◆ What is expected ◆
List every line in this data where the string "events" occurs.

Data extract Block Start

(* ===== verification/RecoverProofs.v ===== *)
(** * What recovery promises

    Recovering a resource reads the store, asks the driver what it sees, and settles the
    operation in doubt with what was seen, while anything else goes on in the store. It settles
    nothing else, and nothing it did not see; and the job it observes with is the job that ran. *)

From Stdlib Require Import Ascii.
From stdpp Require Import base sets strings list.
From S2P Require Import Prelude Effects Strings OrdMap Ids Json Model Placeholder Catalog Graph Db DbLogic Identity Rbac Apps Permits Deployments Resources IdentityInv DeployInv Access Operations Phases ResourceSteps Recovery Deletion PlanInputs PlanJob PlanTask PlanRun Recover.

Local Open Scope string_scope.
Local Open Scope list_scope.

(** ** Executions *)

(** What recovery does to the world: it has a driver observe, keeps a cookie, or settles an
    operation. *)
Inductive Event :=
| Observing (job : ProvisionJob) (deleting : bool) (found : option Observation)
| Keeping (d d' : Db)
| Settling (id : string) (resolution : Resolution) (d d' : Db).

Definition settled_in (es : list Event) : list (string * Resolution * Db * Db) :=
  filter_map (λ e, match e with Settling id r d d' => Some (id, r, d, d') | _ => None end) es.
Definition observed_in (es : list Event) : list (ProvisionJob * bool * option Observation) :=
  filter_map (λ e, match e with Observing j b found => Some (j, b, found) | _ => None end) es.

Section recovers.
Context `{System} `{Libraries} `{InputsReader} (org : string) (digest : string → string).

Definition ranswers (c : Conn) (q : RCall) : ranswer q → Conn → Prop :=
  match q with
  | RUnknown o app env descriptor => λ r c', tx_answers (unknown_operation org o app env descriptor) c r c'
  | REnv o app e => λ r c', tx_answers (env org o app e) c r c'
  | RSnapshot o app env id => λ r c', tx_answers (deployment_snapshot org o app env id) c r c'
  | RNow | RSlot | RObserve _ _ => λ _ c', c' = c
  | RKeep id observed_with cookie => λ r c', tx_answers (keep_recovery_cookie id observed_with cookie) c r c'
  | RResolve id resolution audit => λ r c', tx_answers (resolve_operation id resolution audit) c r c'
  end.

Definition events (c c' : Conn) (q : RCall) : ranswer q → list Event :=
  match q with
  | RObserve j b => λ found, [Observing j b found]
  | RKeep _ _ _ => λ r, if is_ok r then [Keeping (c_db c) (c_db c')] else []
  | RResolve id resolution _ => λ r, if is_ok r then [Settling id resolution (c_db c) (c_db c')] else []
  | _ => λ _, []
  end.

(** Anything else that happens in the store. *)
Definition meanwhile (c c' : Conn) : Prop := ∃ ops, forallb plain_op ops = true ∧ c' = run_all org digest ops c.

Fixpoint recovers {A} (p : rprog A) (c : Conn) (es : list Event) (r : A) (c' : Conn) : Prop :=
  match p with
  | Done a => es = [] ∧ r = a ∧ meanwhile c c'
  | Ask q k => ∃ c1 a c2 es', meanwhile c c1 ∧ ranswers c1 q a c2 ∧ es = events c1 c2 q a ++ es' ∧ recovers (k a) c2 es' r c'
  end.

Lemma recovers_bind {A B} (p : rprog A) (f : A → rprog B) c es r c' :
  recovers (pbind p f) c es r c' →
  ∃ c1 es1 a es2, recovers p c es1 a c1 ∧ recovers (f a) c1 es2 r c' ∧ es = es1 ++ es2.
Proof.
  revert c es. induction p as [a|q k IH]; intros c es; simpl.
  - intros Hr. exists c, [], a, es. split_and!; [done..| |done|done]. by exists [].
  - intros (c1 & a & c2 & es' & Hm & Ha & -> & Hk).
    apply IH in Hk as (c3 & es1 & b & es2 & Hp1 & Hp2 & ->). exists c3, (events c1 c2 q a ++ es1), b, es2.
    split_and!; [|done|by rewrite app_assoc]. by exists c1, a, c2, es1.
Qed.

(** *** What the events are *)

Definition good_conn (c : Conn) : Prop := res_ok (c_db c) ∧ identity_ok (c_db c).

Definition event_ok (e : Event) : Prop :=
  match e with
  | Observing _ _ _ => True
  | Keeping d d' => ∀ g, phase d' g = phase d g
  | Settling id resolution d d' => ∃ g, moves g (InDoubt id) (resolved resolution id) d d'
  end.

Lemma meanwhile_good c c' : good_conn c → meanwhile c c' → good_conn c'.
Proof. intros [Hok Hid] (ops & Hp & ->). split; [by apply run_all_res_ok|by apply run_all_ok]. Qed.

Lemma run_good op c : plain_op op = true → good_conn c → good_conn (run org digest op c).
Proof. intros Hp [Hok Hid]. split; [by apply run_res_ok|by apply run_ok]. Qed.

Lemma read_good {A} (m : tx A) c r c' : reads m → good_conn c → tx_answers m c r c' → good_conn c'.
Proof.
  intros Hm [Hok Hid] [Hx|(e & _ & ->)]; [|done]. destruct (m c) as [[a c1]|e] eqn:E; destruct Hx as [_ ->]; [|done].
  unfold good_conn. by rewrite <- (Hm _ _ _ E).
Qed.

Lemma unknown_operation_reads o app e d : reads (unknown_operation org o app e d).
Proof. unfold unknown_operation, active_resource. tx_steps; done. Qed.
Lemma env_reads o app e : reads (env org o app e).
Proof. unfold env. tx_steps; done. Qed.
Lemma deployment_snapshot_reads o app e d : reads (deployment_snapshot org o app e d).
Proof. unfold deployment_snapshot. tx_steps; done. Qed.

Lemma answer_good c q a c' :
  good_conn c → ranswers c q a c' → good_conn c' ∧ Forall event_ok (events c c' q a).
Proof.
  intros Hg. destruct q as [?|?|?| | |?|id w cookie|id res audit]; simpl; intros Ha.
  - split; [|done]. eapply read_good; [apply unknown_operation_reads|done..].
  - split; [|done]. eapply read_good; [apply env_reads|done..].
  - split; [|done]. eapply read_good; [apply deployment_snapshot_reads|done..].
  - by rewrite Ha.
  - by rewrite Ha.
  - rewrite Ha. split; [done|]. by repeat constructor.
  - destruct Ha as [Hx|(e & -> & ->)]; [|done].
    pose proof (run_good (OpKeepCookie id w cookie) c eq_refl Hg) as Hr. unfold run in Hr. simpl in Hr.
    destruct (keep_recovery_cookie id w cookie c) as [[u c1]|e] eqn:E; destruct Hx as [-> ->]; [|done].
    split; [done|]. constructor; [|done]. destruct Hg as [Hok Hid], c as [d n].
    apply keep_recovery_cookie_good in E as [_ Hs]; [|done]. intros g. specialize (Hs g).
    by inversion Hs.
  - destruct Ha as [Hx|(e & -> & ->)]; [|done].
    pose proof (run_good (OpResolve id res audit) c eq_refl Hg) as Hr. unfold run in Hr. simpl in Hr.
    destruct (resolve_operation id res audit c) as [[u c1]|e] eqn:E; destruct Hx as [-> ->]; [|done].
    split; [done|]. constructor; [|done]. destruct Hg as [Hok Hid], c as [d n].
    apply resolve_operation_moves in E as (o & _ & _ & _ & Hm); [|done..]. by eexists.
Qed.

Lemma recovers_good {A} (p : rprog A) c es r c' :
  good_conn c → recovers p c es r c' → Forall event_ok es.
Proof.
  revert c es. induction p as [a|q k IH]; intros c es Hg; simpl; [by intros (-> & _)|].
  intros (c1 & a & c2 & es' & Hm & Ha & -> & Hk). apply (answer_good c1 q a c2) in Ha as [Hg2 He].
  - apply Forall_app. split; [done|]. by eapply IH.
  - by eapply meanwhile_good.
Qed.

Data extract Block End

◆ The answer ◆
Definition events (c c' : Conn) (q : RCall) : ranswer q → list Event :=
  | Ask q k => ∃ c1 a c2 es', meanwhile c c1 ∧ ranswers c1 q a c2 ∧ es = events c1 c2 q a ++ es' ∧ recovers (k a) c2 es' r c'
    apply IH in Hk as (c3 & es1 & b & es2 & Hp1 & Hp2 & ->). exists c3, (events c1 c2 q a ++ es1), b, es2.
(** *** What the events are *)
  good_conn c → ranswers c q a c' → good_conn c' ∧ Forall event_ok (events c c' q a).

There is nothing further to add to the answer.